According to the National Bureau of Economic Research (NBER), a recession is the period between a peak of economic activity and its subsequent trough, or lowest point. In other words, it's a time of decreasing spending, decreasing employment, and decreasing consumer confidence.
Again, according to NBER, the most recent recession in the U.S. was between February and April of 2020. That's understandable. The time coincided with the initial COVID-19 outbreak and ensuing stay-at-home orders, which kept people away from stores, restaurants, and shopping centers.
Interestingly, some companies are better prepared to deal with recessions. Their businesses match the way consumer behavior changes in times of economic pressure. Let's look at how PepsiCo (PEP -0.11%) is likely to keep more of its revenue during a recession.
Tightening the belt
Coca-Cola (COKE 1.51%) has a higher market share in away-from-home channels like restaurants, theme parks, and movie theaters. The company has spent years cultivating relationships and reaching exclusive agreements with vendors in those channels. This works in its favor in times of economic expansion but hurts it during recessions. When people's incomes fall, they are more likely to eat meals and entertain themselves at home. Even the fortunate households whose income is not falling tend to increase their savings in times of economic contraction, out of fear they may be next to lose their job or get a pay cut.

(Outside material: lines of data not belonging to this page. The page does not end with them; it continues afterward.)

(** The copy of a uop that enters must be free, and the buffer not full. *)
Lemma issue_copy_ok u v :
  vir_ok v → (length (virBuffer v) < VIRCapacity)%nat → (d_copy u < VIRCopies)%nat →
  c_issued (virCopies v !!! d_copy u) = false → vir_ok (issue_copy u v).
Proof.
  intros [Hs Hc Hn Hu Hb] Hroom Hcopy Hfree. destruct (Hb _ Hcopy) as [Hb1 _].
  rewrite Hfree in Hb1. symmetry in Hb1. apply bool_decide_eq_false in Hb1.
  split; unfold issue_copy; simpl.
  - rewrite length_app. simpl. lia.
  - by rewrite length_insert.
  - rewrite fmap_app. apply NoDup_app. split; [done|]. split; [|apply NoDup_singleton].
    intros x Hx Hx'. apply list_elem_of_singleton in Hx' as ->. done.
  - intros w. rewrite elem_of_app, list_elem_of_singleton. intros [Hw | ->]; [by apply Hu|done].
  - intros c Hlt. rewrite fmap_app. destruct (decide (c = d_copy u)) as [->|Hne].
    + rewrite list_lookup_total_insert_eq by lia. rewrite bool_decide_true; [done|].
      apply elem_of_app. right. by apply list_elem_of_singleton.
    + rewrite list_lookup_total_insert_ne by done.
      rewrite (bool_decide_ext (c ∈ (d_copy <$> virBuffer v) ++ [d_copy u]) (c ∈ d_copy <$> virBuffer v));
        [by apply Hb|]. rewrite elem_of_app, list_elem_of_singleton. split; [by intros [?|?]|by left].
Qed.
(* ===== verification/Simt.v ===== *)
(** * The SIMT issue of the helper's lanes

    Model of [CPU::issueDVRReplayLanes] and [CPU::issueDVRHelperCompute] (src/cpu/o3/cpu.cc):
    in each cycle the lanes of one group that stand at the same PC, up to eight of one vector
    copy, execute the uop of their replay template.  A branch on which the lanes disagree splits
    the group: the paths that are not selected wait in the frames of the group's reconvergence
    stack.  The phases of the C++ function are the definitions below, in its order; counters,
    traces and the debug blocks for one address are left out.  The register banks enter through
    the interface [VectorBank], the instruction cache and the functional units through the
    arguments [decoded] and [grant]. *)

From stdpp Require Import gmap relations.
From S2P Require Import Prelude Inst Uop Recorder Generation Relation Replay Helper Lanes.
From S2P Require Import PrefetchQueue Prefetch HelperRegs HelperBank VirBuffer.

Module Simt.
Import Uop Helper Lanes PrefetchQueue Prefetch VirBuffer.

(** [ReplayReconvergenceState::Entries] *)
Definition Entries : nat := 8.
#[global] Arguments Entries : simpl never.

(** The parameters of the vector unit. *)
Record FU := mkFU { unlimited : bool;  issue_interval : nat;  period : Z }.

(** The members of the CPU the issue meets. *)
Record St {B : Type} := mkSt { sys : Sys B;  vir : Vir;  vectorNextIssueTick : Z }.
#[global] Arguments St : clear implicits.
#[export] Instance eta_St {B} : Eta (St B) := λ r, mkSt _ (sys r) (vir r) (vectorNextIssueTick r).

Since PepsiCo has less exposure to the more expensive channels, it is less affected during recessions. 2020 showcased this difference when sales for Coca-Cola decreased by 11.4%, while PepsiCo's increased by 4.8%. The outperformance was helped by PepsiCo's snack segment, which benefited as people stayed home and ate at home more often.
Although the next economic recession may not be as pronounced, PepsiCo is likely to do better in it compared with Coca-Cola. The companies have not structurally changed all that much, so the same dynamics are likely to play out again. Of course, no other recession will be quite like the one caused by the coronavirus pandemic. However, you can expect a similar consumer response during every recession: a tightening of the financial belt.
What this could mean for investors
This means that investors deciding between PepsiCo and Coca-Cola can consider the added slight degree of portfolio protection of owning PepsiCo. If you are so brave as to try to time the market, a feat I would not recommend, then you can choose Coca-Cola at the beginning of expansions and PepsiCo when you feel economic growth is reaching a tipping point.
In addition to providing some portfolio protection in recessions, PepsiCo is performing with operational skillfulness. In the last decade, it averaged an operating profit margin of 15% and sold its products at a gross profit margin of 54.5%. Any investors would do well to have such a stock in their portfolio. What's more, Coca-Cola performed even better, at an operating profit margin of 23.6% and gross profit margin of 60.7%.
So rather than trying to time the market, it would be prudent to add both of these excellent businesses to your portfolio and let them quench your thirst for returns.